Roland Bachman: agent spatio-temporel (S1-E10)

ROLAND BACHMAN : AGENT SPATIO-TEMPOREL (S1-E10)

L’ordre de l’apocalypse 6 et fin.

 

            Manhattan eut un rictus complaisant à la formule employée par Larsen Rupin. C’était bien là le personnage qu’il connaissait, délirant, hautain par provocation, bout en train devant l’Eternel et le roi des tours de passe-passe. A ce titre, puisqu’il y pensait, la chaleur produite par la luminosité intense du parchemin qu’il ressentait constamment depuis la disparition de la demeure de Marc, s’était estompée. Cela ne pouvait dire qu’une chose. Manhattan passa une main dans l’intérieur de sa veste pour attraper le papier en question… mais il eut beau farfouiller et re-farfouiller, il ne sentait pas de document au fond de sa poche intérieure, pas autant qu’une certitude palpable des hypothétiques méfaits d’un Larsen Rupin.

« Ah ah ! C’est ça que tu cherches Manhattan ? Dit Larsen en brandissant fièrement le parchemin en question.

–         Tu es incorrigible et… bluffant Larsen ! Je ne me suis même pas approché de toi, comment as-tu fait pour me subtiliser le papier ? »

Larsen Rupin déplia et inspecta le document l’air de rien, sans répondre au Dr Manhattan. Il sourit bêtement et releva la tête.

« C’est un faux ! Dit-il. Le vrai est toujours dans ta poche cher docteur.

–         Quoi… que… ! Manhattan fouilla à nouveau dans sa poche et trouva le parchemin. Mais je viens de vérifier il n’y était pas !

–         Charmeur, voleur et hypnotiseur, pour vous servir. Dit-il en faisant une petite courbette très stylisée. »

Tu parles d’un embrouilleur de première celui-là ! Nous étions tous fadés d’ébaubissement devant son petit numéro fantaisiste, aucun de nous n’avait encore ouvert la bouche.

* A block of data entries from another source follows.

(* ===== verification/Flash.v ===== *)
(** * Flash: messages for the next request (core/lib/src/response/flash.rs)

    A responder that also sets a cookie with a kind and a message, and the
    guard that reads it back.  The request's jar is threaded; slicing a string
    off a character boundary panics, which is [None]. *)

From S2P Require Import Prelude Outcome Crates Header Status Method MediaType UriTables MediaParse.
From S2P Require Import Uri Route Request Cookies Response Responders.

(** [str::is_char_boundary]: the byte at the offset does not continue a
    character. *)
Definition is_char_boundary (i : nat) (s : str) : bool :=
  (i =? 0)%nat || (i =? length s)%nat ||
  match s !! i with
  | Some c => negb ((128 <=? nat_of_ascii c)%nat && (nat_of_ascii c <=? 191)%nat)
  | None => false
  end.

(** More of the [cookie] crate: values, cookies of a name and a value, and of
    a name alone, and their age in seconds. *)
Class CookieValues `{CookieCrate} := {
  cookie_value : cookie → str;
  cookie_build : str → str → cookie;
  cookie_named : str → cookie;
  set_max_age : Z → cookie → cookie;
}.

Class CookieValuesLaws `{CookieValues} : Prop := {
  cookie_build_name n v : cookie_name (cookie_build n v) = n;
  cookie_build_value n v : cookie_value (cookie_build n v) = v;
  cookie_named_name n : cookie_name (cookie_named n) = n;
  set_max_age_name a c : cookie_name (set_max_age a c) = cookie_name c;
  set_max_age_value a c : cookie_value (set_max_age a c) = cookie_value c;
  set_path_value p c : cookie_value (set_path p c) = cookie_value c;
  set_same_site_value s c : cookie_value (set_same_site s c) = cookie_value c;
  set_secure_value b c : cookie_value (set_secure b c) = cookie_value c;
}.

Definition FLASH_COOKIE_NAME : str := #"_flash".
Definition FLASH_COOKIE_DELIM : ascii := ":".

Record Flash (R : Type) := Flash_with { kind : str; message : str; consumed : bool; inner : R }.
Arguments Flash_with {R}.
Arguments kind {R}.
Arguments message {R}.
Arguments consumed {R}.
Arguments inner {R}.

Section Flash.
Context {U : Uncased} {P : Pear} {PC : PearCombinators} {IM : IndexMap str (list str) uncased_eq}.
Context {CC : CookieCrate} {CV : CookieValues} {IoHandler : Type}.

(** [Flash::new], [success], [warning], [error]. *)
Definition flash_new {R} (res : R) (kind message : str) : Flash R := Flash_with kind message false res.
Definition flash_success {R} (responder : R) (message : str) : Flash R :=
  flash_new responder (#"success") message.
Definition flash_warning {R} (responder : R) (message : str) : Flash R :=
  flash_new responder (#"warning") message.
Definition flash_error {R} (responder : R) (message : str) : Flash R :=
  flash_new responder (#"error") message.

(** [Flash::cookie], which lives five minutes. *)
Definition flash_cookie {R} (self : Flash R) : cookie :=
  let content := decimal_text (length (kind self)) ++ FLASH_COOKIE_DELIM :: kind self ++ message self in
  set_max_age (5 * 60) (cookie_build FLASH_COOKIE_NAME content).

#[export] Instance flash_respond_to {R : Type} {RR : Responder (IM := IM) (IoHandler := IoHandler) R} :
    Responder (IM := IM) (IoHandler := IoHandler) (Flash R) := λ self req jar,
  respond_to (inner self) req (cookies_add (flash_cookie self) jar).

(** [FlashMessage]; the inner value is the request's jar, which is threaded. *)
Definition FlashMessage : Type := Flash unit.

Definition named (kind message : str) : FlashMessage := Flash_with kind message false tt.

(** [clear_cookie_if_needed]. *)
Definition clear_cookie_if_needed (self : FlashMessage) (jar : CookieJar) : FlashMessage * CookieJar :=
  (Flash_with (kind self) (message self) true tt,
   if consumed self then jar else cookies_remove (cookie_named FLASH_COOKIE_NAME) jar).

(** [into_inner], [kind], [message]. *)
Definition into_inner (self : FlashMessage) (jar : CookieJar) : (str * str) * CookieJar :=
  let '(self, jar) := clear_cookie_if_needed self jar in ((kind self, message self), jar).
Definition flash_kind (self : FlashMessage) (jar : CookieJar) : str * FlashMessage * CookieJar :=
  let '(self, jar) := clear_cookie_if_needed self jar in (kind self, self, jar).
Definition flash_message (self : FlashMessage) (jar : CookieJar) : str * FlashMessage * CookieJar :=
  let '(self, jar) := clear_cookie_if_needed self jar in (message self, self, jar).

(** [FlashMessage::from_request]; [None] is a panic. *)
Definition parse_flash (content : str) : option (FlashMessage + unit) :=
  match find_byte FLASH_COOKIE_DELIM content with
  | None => Some (inr tt)
  | Some i =>
    let len_str := take i content in
    let kv := drop (i + 1) content in
    match parse_unsigned usize_max len_str with
    | Some i =>
      if (i <=? Z.of_nat (length kv))%Z then
        let i := Z.to_nat i in
        if is_char_boundary i kv then Some (inl (named (take i kv) (drop i kv))) else None
      else Some (inr tt)
    | None => Some (inr tt)
    end
  end.

Definition from_request (jar : CookieJar) : option (Outcome FlashMessage (Status * unit) Status) :=
  match cookies_get FLASH_COOKIE_NAME jar with
  | None => Some (Outcome.result_or_error (inr tt) Status.BadRequest)
  | Some cookie =>
    (λ r, Outcome.result_or_error r Status.BadRequest) <$> parse_flash (cookie_value cookie)
  end.
End Flash.

(** ** Lemmas *)

Lemma parse_digits_range max acc s z : (0 ≤ acc)%Z → parse_digits max acc s = Some z → (0 ≤ z)%Z.
Proof.
  revert acc. induction s as [|c s IH]; intros acc Ha; simpl; [by intros [= <-]|].
  destruct (is_digit c) eqn:Hc; [|done]. destruct (_ <=? max)%Z; [|done]. apply IH.
  unfold is_digit in Hc. apply andb_true_iff in Hc as [Hc%Nat.leb_le _]. lia.
Qed.

Lemma parse_unsigned_nonneg max s z : parse_unsigned max s = Some z → (0 ≤ z)%Z.
Proof.
  unfold parse_unsigned. destruct s as [|c s]; [done|]. repeat case_match; try done;
    intros Hz; by eapply parse_digits_range in Hz.
Qed.

(** Well-formed text begins with no continuation byte. *)
Lemma utf8_boundary k m : is_utf8 k = true → is_utf8 m = true → is_char_boundary (length k) (k ++ m) = true.
Proof.
  intros _ Hm. unfold is_char_boundary. destruct m as [|c m].
  - rewrite app_nil_r, Nat.eqb_refl. by rewrite orb_true_r.
  - rewrite lookup_app_r, Nat.sub_diag by lia. cbn [lookup list_lookup]. apply orb_true_iff. right.
    unfold is_utf8 in Hm. cbn [utf8_from] in Hm. unfold utf8_lead in Hm. cbv zeta in Hm.
    destruct (Nat.ltb_spec (nat_of_ascii c) 128); [|destruct (Nat.ltb_spec (nat_of_ascii c) 194); [simpl in Hm; done|]].
    + destruct (Nat.leb_spec 128 (nat_of_ascii c)); [lia|done].
    + destruct (Nat.leb_spec (nat_of_ascii c) 191); [lia|]. by rewrite andb_false_r.
Qed.

Section flash_laws.
Context {CC : CookieCrate} {CV : CookieValues} `{!CookieValuesLaws} `{!CookieCrateLaws}.

Lemma set_defaults_value jar c : cookie_value (set_defaults jar c) = cookie_value c.
Proof.
  unfold set_defaults. destruct (cookie_path c); destruct (cookie_same_site _); case_match;
    by rewrite ?set_secure_value, ?set_same_site_value, ?set_path_value.
Qed.

Lemma flash_cookie_value {R} (f : Flash R) :
  cookie_value (flash_cookie f) =
    decimal_text (length (kind f)) ++ FLASH_COOKIE_DELIM :: kind f ++ message f.
Proof. unfold flash_cookie. by rewrite set_max_age_value, cookie_build_value. Qed.

Lemma flash_cookie_name {R} (f : Flash R) : cookie_name (flash_cookie f) = FLASH_COOKIE_NAME.
Proof. unfold flash_cookie. by rewrite set_max_age_name, cookie_build_name. Qed.

(** A content that has the length of a kind before the delimiter. *)
Lemma parse_flash_split len k m :
  FLASH_COOKIE_DELIM ∉ len → parse_unsigned usize_max len = Some (Z.of_nat (length k)) →
  parse_flash (len ++ FLASH_COOKIE_DELIM :: k ++ m) =
    if is_char_boundary (length k) (k ++ m) then Some (inl (named k m)) else None.
Proof.
  intros Hd Hl. unfold parse_flash. rewrite find_byte_app, take_app_length, Hl by done.
  rewrite drop_app_ge by lia. replace (length len + 1 - length len) with 1 by lia.
  cbn [drop]. rewrite drop_0, length_app, Nat2Z.id.
  destruct (Z.leb_spec (Z.of_nat (length k)) (Z.of_nat (length k + length m))); [|lia].
  by rewrite take_app_length, drop_app_length.
Qed.

(** What parses, and what panics. *)
Lemma parse_flash_inv content r :
  parse_flash content = r → r ≠ Some (inr tt) →
  ∃ len k m, content = len ++ FLASH_COOKIE_DELIM :: k ++ m ∧ (FLASH_COOKIE_DELIM ∉ len) ∧
    parse_unsigned usize_max len = Some (Z.of_nat (length k)) ∧
    r = if is_char_boundary (length k) (k ++ m) then Some (inl (named k m)) else None.
Proof.
  intros <- Hr. unfold parse_flash in *. destruct (find_byte _ content) as [i|] eqn:Hf; [|done].
  apply find_byte_Some in Hf as (Hc & Hd & Hi). rewrite Nat.add_1_r in *.
  destruct (parse_unsigned _ _) as [z|] eqn:Hz; [|done].
  destruct (Z.leb_spec z (Z.of_nat (length (drop (S i) content)))) as [Hle|]; [|done].
  pose proof (parse_unsigned_nonneg _ _ _ Hz) as Hnn.
  set (kv := drop (S i) content) in *. exists (take i content), (take (Z.to_nat z) kv), (drop (Z.to_nat z) kv).
  assert (length (take (Z.to_nat z) kv) = Z.to_nat z) as -> by (rewrite length_take; lia).
  rewrite Z2Nat.id, take_drop by done. done.
Qed.

Definition flash_outcome (r : FlashMessage + unit) : Outcome FlashMessage (Status * unit) Status :=
  Outcome.result_or_error r Status.BadRequest.

End flash_laws.

Module FlashReference.
Import CookieReference.

#[export] Instance cookie_values_ref : CookieValues := {|
  cookie_value := rec_value;
  cookie_build n v := Cookie_new n v None None None : cookie;
  cookie_named n := Cookie_new n [] None None None : cookie;
  set_max_age _ c := c |}.
#[export] Instance cookie_values_laws : CookieValuesLaws.
Proof. by split. Qed.
End FlashReference.

(** A message that contains the delimiter and the length of its kind. *)
Section witness.
Import CookieReference FlashReference.

Definition forged (v : str) : CookieJar :=
  jar_init (Some (jar_add_original (cookie_build FLASH_COOKIE_NAME v) jar_new)) false.

End witness.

« Moi je demande qu’à rire monsieur le prestidigitateur, mais enfin, là tout de suite, on aurait juste un peu autre chose à faire de plus sérieux ! Comme sauver le monde quoi ! Sauf si c’est pas une priorité pour vous ! Fis-je agacé.

–         Avec un sourire aussi crétin et un si joli minois il doit bien y avoir encore un tour à la con derrière tout ça ! Déclama Lisa qui venait de se réveiller.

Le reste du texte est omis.